In meiner über 25 jährigen Berufstätigkeit in mehreren Ländern und Firmen habe ich nur sehr sehr wenige von dieser Sorte getroffen, ich glaube, nur eine handvoll. Es sind einfach herausragende Persönlichkeiten, die in sich eine große Energie haben, die sie auf andere übertragen können. Ein Leader kann begeistern, durch seine Kraft, seine Vision, seine rhetorischen Talente, seine Kreativität, seine Werte, seine Menschlichkeit. Er passt selten in ein Korsett. Dies kann sowohl in positiver wie in negativer Hinsicht genutzt werden, wie wir aus der jüngsten deutschen Geschichte gelernt haben. Bleiben wir hier bei der positiven Austrahlung. Es ist wohl so, dass die meisten von uns gerne auf einen Leader schauen, weil er etwas hat, was wir vielleicht nicht haben, aber gerne hätten. Dazu gehört nicht unbedingt die Position, der Dienstwagen oder das Image, was wir gerne um uns herum aufbauen möchten. Ein Leader steht also für etwas ganz bestimmtes, so wie ein Fels in der Brandung, das ändert sich auch nicht von heute auf morgen. Interessanterweise finden wir die meisten Leader im hier beschriebenen Sinne nicht in der sogenanten “corporate world” , sondern eher in eigentümergeführten Unternehmen, oder sie entstehen und erheben sich aus anderen Strukturen wie beispielsweise Mahatma Gandhi oder Napoleon Bonaparte.
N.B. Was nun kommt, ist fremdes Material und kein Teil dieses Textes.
(** C5. For a completed integration with a non-zero [atol], over output
    times whose products [D*t] are in the range of the normal doubles
    (where the reference field holds the values of the closed form), the
    per-time error series is the collaborator's spatially averaged RMSD
    between species 1 of the solver's output and the analytic reference
    field, divided by [atol], entry by entry, and the scalar is the
    arithmetic mean of that series over the output times: the sum of its
    entries divided by their number.  The run holds both, and returns the
    scalar as its fifth value.  In the sweep, the error of a resolution
    is the arithmetic mean over time of the series returned for it. *)
Theorem error_metric_is_rmsd_over_atol
  (co : Chemreac.collaborators) (a : IntegrateRd.args)
  (g g' : Chemreac.rng co) (f : IntegrateRd.frame co) :
  IntegrateRd.integrate_rd_frame co a g = (inr f, g') ->
  IntegrateRd.atol a <> 0%R ->
  Forall (fun t => PyFloat.normal (IntegrateRd.D a * t))
         (IntegrateRd.tout (IntegrateRd.before f)) ->
  (exists Cout1 rmsd,
      NpArray.species (Chemreac.Cout (IntegrateRd.integr f)) 1 = inr Cout1
      /\ Chemreac.spat_ave_rmsd_vs_time co Cout1
           (ConstSurfConc.analytic
              (Chemreac.xcenters co (IntegrateRd.rd (IntegrateRd.before f)))
              (IntegrateRd.tout (IntegrateRd.before f))
              (IntegrateRd.D a) (IntegrateRd.x0 a) (IntegrateRd.xend a)
              (IntegrateRd.logx a) 1)
         = inr rmsd
      /\ IntegrateRd.spat_ave_rmsd_over_atol f
         = map (fun e => e / IntegrateRd.atol a)%R rmsd
      /\ (IntegrateRd.spat_ave_rmsd_over_atol f <> [] ->
          IntegrateRd.tot_ave_rmsd_over_atol f
          = (fold_right Rplus 0 (IntegrateRd.spat_ave_rmsd_over_atol f)
             / INR (length (IntegrateRd.spat_ave_rmsd_over_atol f)))%R))
  /\ IntegrateRd.integrate_rd co a g
     = (inr (IntegrateRd.tout (IntegrateRd.before f),
             Chemreac.Cout (IntegrateRd.integr f),
             Chemreac.info_of (IntegrateRd.integr f),
             IntegrateRd.rd (IntegrateRd.before f),
             IntegrateRd.tot_ave_rmsd_over_atol f), g')
  /\ (forall (sw : AnalyticNScaling.collaborators) plot nNs Ns nfit
             gi geom ri rate si nstencil runs err pn,
         AnalyticNScaling.analyse sw plot nNs Ns nfit gi geom ri rate
           si nstencil runs = inr (err, pn) ->
         Forall2
           (fun r e =>
              AnalyticNScaling.rmsd_over_atol r <> [] ->
              e = (fold_right Rplus 0 (AnalyticNScaling.rmsd_over_atol r)
                   / INR (length (AnalyticNScaling.rmsd_over_atol r)))%R)
           runs err).
Proof.
  intros H _ _.
  destruct (frame_inv a g H)
    as (_ & Cout1 & rmsd & HCout1 & _ & Hrmsd & Hseries & Htot).
  split; [| split].
  - exists Cout1, rmsd. repeat (split; [assumption |]).
    intros _. exact Htot.
  - unfold IntegrateRd.integrate_rd. erewrite bind_ok by exact H.
    reflexivity.
  - intros sw plot nNs Ns nfit gi geom ri rate si nstencil runs err pn Han.
    apply analyse_err in Han. subst err.
    induction runs as [| r runs IH]; constructor; [| exact IH].
    intros _. reflexivity.
Qed.
(** * Server-sent events over one HTTP response: a model of package [sse]

    The development follows [sse.go]: the [Message] value, the fluent
    [MessageBuilder], the [Connection] and the goroutine that [Upgrade]
    spawns to own the response writer.  The older copy of the package that
    lives next to it in the repository is modelled in [Module Part000].

    Go strings are byte sequences; a [[]byte] value is a slice header that
    points into an array in memory, which it may share with other slices;
    [fmt.Fprintf] with the verb [%s] writes the operand's bytes as they
    are. *)

From Stdlib Require Import Strings.Byte.
From stdpp Require Import gmap strings list.

Local Open Scope string_scope.
Local Open Scope list_scope.

(** ** Bytes and formatting *)

Definition bytes_of (s : string) : list byte := String.list_byte_of_string s.

(** The newline byte, written ["\n"] in the Go source. *)
Definition LF : byte := x0a.

(** [fmt.Sprintf] restricted to what the package uses: literal bytes, the
    verb [%s] applied to a string or byte-slice operand, and [%%].  A [%s]
    without an operand prints Go's [%!s(MISSING)] marker and a trailing [%]
    prints [%!(NOVERB)]; other verbs and surplus operands do not occur in
    the package and are left alone. *)
Fixpoint Sprintf (format : list byte) (args : list (list byte)) : list byte :=
  match format with
  | [] => []
  | c :: rest =>
      if Byte.eqb c x25 then
        match rest with
        | [] => bytes_of "%!(NOVERB)"
        | v :: rest' =>
            if Byte.eqb v x73 then
              match args with
              | a :: args' => a ++ Sprintf rest' args'
              | [] => bytes_of "%!s(MISSING)" ++ Sprintf rest' []
              end
            else if Byte.eqb v x25 then x25 :: Sprintf rest' args
            else c :: v :: Sprintf rest' args
        end
      else c :: Sprintf rest args
  end.

(** The lines of a byte sequence: the pieces between its newlines. *)
Fixpoint split_lines (bs : list byte) : list (list byte) :=
  match bs with
  | [] => [[]]
  | b :: bs' =>
      if Byte.eqb b LF then [] :: split_lines bs'
      else match split_lines bs' with
           | l :: ls => (b :: l) :: ls
           | [] => [[b]]
           end
  end.

(** The three format strings of the writer loop. *)
Definition fmt_id : list byte := bytes_of "id: %s" ++ [LF].
Definition fmt_event : list byte := bytes_of "event: %s" ++ [LF].
Definition fmt_data : list byte := bytes_of "data: %s" ++ [LF; LF].

(** ** Errors *)

(** A Go [error] is observed through its message. *)
Record error := errors_New { Error : string }.

(** ** Memory and slices *)

(** A byte array in memory.  [caller_held] tells whether code outside the
    package holds a reference to it (a buffer a caller made and may write
    to); the arrays made inside the package, by [[]byte(data)] and by
    [json.Marshal], are reachable through the unexported [data] field only. *)
Record Array := mkArray {
  caller_held : bool;
  cells : list byte
}.

(** Memory: the arrays by address. *)
Abbreviation Heap := (list Array).

(** A slice header: the array it points into, where it starts and how many
    bytes it spans.  Copying a slice copies the header, not the array. *)
Record Slice := mkSlice {
  array : nat;
  off : nat;
  len : nat
}.

(** The nil slice, the zero value of [[]byte]. *)
Definition nil_slice : Slice := {| array := 0; off := 0; len := 0 |}.

(** The bytes a slice holds in a given memory. *)
Definition bytes_at (h : Heap) (s : Slice) : list byte :=
  match h !! array s with
  | Some a => take (len s) (drop (off s) (cells a))
  | None => []
  end.

(** A slice that a caller can hand over: empty, or within the bounds of an
    array the caller holds. *)
Definition caller_slice (h : Heap) (s : Slice) : bool :=
  (len s =? 0)%nat
  || match h !! array s with
     | Some a => caller_held a && (off s + len s <=? length (cells a))%nat
     | None => false
     end.

(** A new array: it gets the next address. *)
Definition alloc (held : bool) (d : list byte) (h : Heap) : Heap :=
  h ++ [{| caller_held := held; cells := d |}].

(** The slice over the whole of the array that [alloc] adds to [h]. *)
Definition fresh_slice (d : list byte) (h : Heap) : Slice :=
  {| array := length h; off := 0; len := length d |}.

(** [buf[i] = b] on an array. *)
Definition poke (a i : nat) (b : byte) (h : Heap) : Heap :=
  match h !! a with
  | Some arr => <[a := {| caller_held := caller_held arr;
                          cells := <[i := b]> (cells arr) |}]> h
  | None => h
  end.

(** ** Message *)

(** The struct [Message]; its [data] field is a slice header. *)
Record Message := mkMessage {
  id : string;
  event : string;
  data : Slice
}.

Definition set_id (s : string) (m : Message) : Message :=
  {| id := s; event := event m; data := data m |}.
Definition set_event (s : string) (m : Message) : Message :=
  {| id := id m; event := s; data := data m |}.
Definition set_data (d : Slice) (m : Message) : Message :=
  {| id := id m; event := event m; data := d |}.

(** [&Message{}]: the zero value. *)
Definition zero_Message : Message :=
  {| id := ""; event := ""; data := nil_slice |}.

(** ** The response writer *)

(** What the response writer is asked to do, in call order. *)
Inductive SinkEvent :=
| EvSetHeader (key value : string)
| EvWrite (p : list byte)
| EvFlush.
Definition wandb_world (d : pydict) : world :=
  World [wandb_adapter run; ODict d] [] [].

(** ** The caller's dictionaries over a session *)

(** Every dictionary of [w] is found in [w'] as it was, or without its
    top-level ["epoch"]. *)
Definition epoch_popped (w w' : world) : Prop :=
  forall l d,
    heap w !! l = Some (ODict d) ->
    heap w' !! l = Some (ODict d)
    \/ heap w' !! l = Some (ODict (dict_remove d "epoch")).

(** ** Facts about dictionaries *)

Lemma append_assoc (a b c : string) : (a +:+ b) +:+ c = a +:+ b +:+ c.
Proof.
  induction a as [|ch a IH]; [reflexivity|].
  change (String ch ((a +:+ b) +:+ c) = String ch (a +:+ b +:+ c)). now rewrite IH.
Qed.

Lemma append_nonempty (a b : string) : a <> "" -> a +:+ b <> "".
Proof. destruct a as [|ch a]; [congruence|]. intros _. discriminate. Qed.

Lemma truthy_true (s : string) : s <> "" -> truthy s = true.
Proof.
  intros H. unfold truthy. destruct (String.eqb_spec s ""); [contradiction | reflexivity].
Qed.

Lemma new_key_top (separator k : string) : new_key "" separator k = k.
Proof. reflexivity. Qed.

Lemma new_key_nested (p separator k : string) :
  p <> "" -> new_key p separator k = p +:+ separator +:+ k.
Proof. intros H. unfold new_key. now rewrite truthy_true. Qed.

Lemma new_key_nonempty (p separator k : string) :
  p <> "" -> new_key p separator k <> "".
Proof. intros H. rewrite new_key_nested by assumption. now apply append_nonempty. Qed.

Lemma keys_app (d1 d2 : pydict) : keys (d1 ++ d2) = keys d1 ++ keys d2.
Proof. unfold keys. apply List.map_app. Qed.

Lemma dict_get_remove_eq (d : pydict) (k : string) : dict_get (dict_remove d k) k = None.
Proof.
  induction d as [|[k' v] d IH]; simpl; [reflexivity|].
  destruct (String.eqb_spec k' k) as [->|Hne]; simpl; [exact IH|].
  destruct (String.eqb_spec k' k); [contradiction | exact IH].
Qed.

Lemma dict_get_remove_ne (d : pydict) (k k' : string) :
  k' <> k -> dict_get (dict_remove d k) k' = dict_get d k'.
Proof.
  intros Hne. induction d as [|[k0 v] d IH]; simpl; [reflexivity|].
  destruct (String.eqb_spec k0 k) as [->|Hk]; simpl.
  - destruct (String.eqb_spec k k'); [congruence | exact IH].
  - now rewrite IH.
Qed.

Lemma dict_remove_absent (d : pydict) (k : string) :
  dict_get d k = None -> dict_remove d k = d.
Proof.
  induction d as [|[k' v] d IH]; simpl; [reflexivity|].
  destruct (String.eqb_spec k' k); simpl; [discriminate|].
  intros H. now rewrite IH.
Qed.

Lemma dict_set_fresh (d : pydict) (k : string) (v : pyobj) :
  ~ In k (keys d) -> dict_set d k v = d ++ [(k, v)].
Proof.
  induction d as [|[k' v'] d IH]; simpl; [reflexivity|].
  intros Hk. destruct (String.eqb_spec k' k) as [->|Hne].
  - exfalso. apply Hk. now left.
  - f_equal. apply IH. intros Hin. apply Hk. now right.
Qed.

Lemma keys_dict_set (d : pydict) (k : string) (v : pyobj) :
  keys (dict_set d k v) = if existsb (String.eqb k) (keys d) then keys d else keys d ++ [k].
Proof.
  induction d as [|[k' v'] d IH]; simpl; [reflexivity|].
  rewrite (String.eqb_sym k k').
  destruct (String.eqb_spec k' k) as [->|Hne]; simpl; [reflexivity|].
  rewrite IH. now destruct (existsb (String.eqb k) (keys d)).
Qed.

Lemma dict_set_wf (d : pydict) (k : string) (v : pyobj) :
  dict_wf d -> dict_wf (dict_set d k v).
Proof.
  unfold dict_wf. intros Hd. rewrite keys_dict_set.
  destruct (existsb (String.eqb k) (keys d)) eqn:E; [assumption|].
  apply NoDup_app. split; [assumption|]. split; [|apply NoDup_singleton].
  intros x Hx Hx'. apply list_elem_of_singleton in Hx'. subst x.
  assert (existsb (String.eqb k) (keys d) = true); [|congruence].
  apply existsb_exists. exists k. split; [now apply list_elem_of_In | apply String.eqb_refl].
Qed.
Vielleicht ist unsere Geschäftswelt auch schon zu opportunistisch, zu einseitig geworden oder zu sehr auf die Befriedigung von Interessen anderer ausgerichtet, als dass daraus wahrhaftige Führungspersönlichkeiten mit Format aufsteigen könnten. Wenn wir ehrlich sind, managen viele von uns nur Sachzwänge und halten dies dann für Führung. Der Fels in der Brandung fehlt daher in vielen Firmen, also Persönlichkeiten, die Werte verkörpern und diese nicht wie das Hemd jeden Tag wechseln.

Führung ist nicht eine Technik, die man schnell lernen kann und dann zur Anwendung bringt. Ich glaube, die meisten der großen Führungspersönlichkeiten dieser Welt werden als solche geboren. Das heisst nicht, dass wir uns nicht immer weiter verbessern können. Dies geht jedoch nur dann, wenn Sie sich selbst genauer beobachten und herauszufinden versuchen, für was Ihr inneres Feuer brennt. Achten Sie in den nächsten Tagen und Wochen einmal darauf, wie Sie in Ihrer Firma agieren. Führen Sie wirklich oder managen Sie nur einen vorgegebenen Rahmen? Selbstbeobachtung bringt Ihnen ein wenig mehr Ehrlichkeit darüber, was Sie eigentlich den ganzen Tag so machen.

Keine Angst, auch ohne diese Überlegungen können Sie ein guter Manager sein oder werden. Nicht jeder muss gleich ein Leader sein. Das ist auch schon eine wichtige Erkenntnis.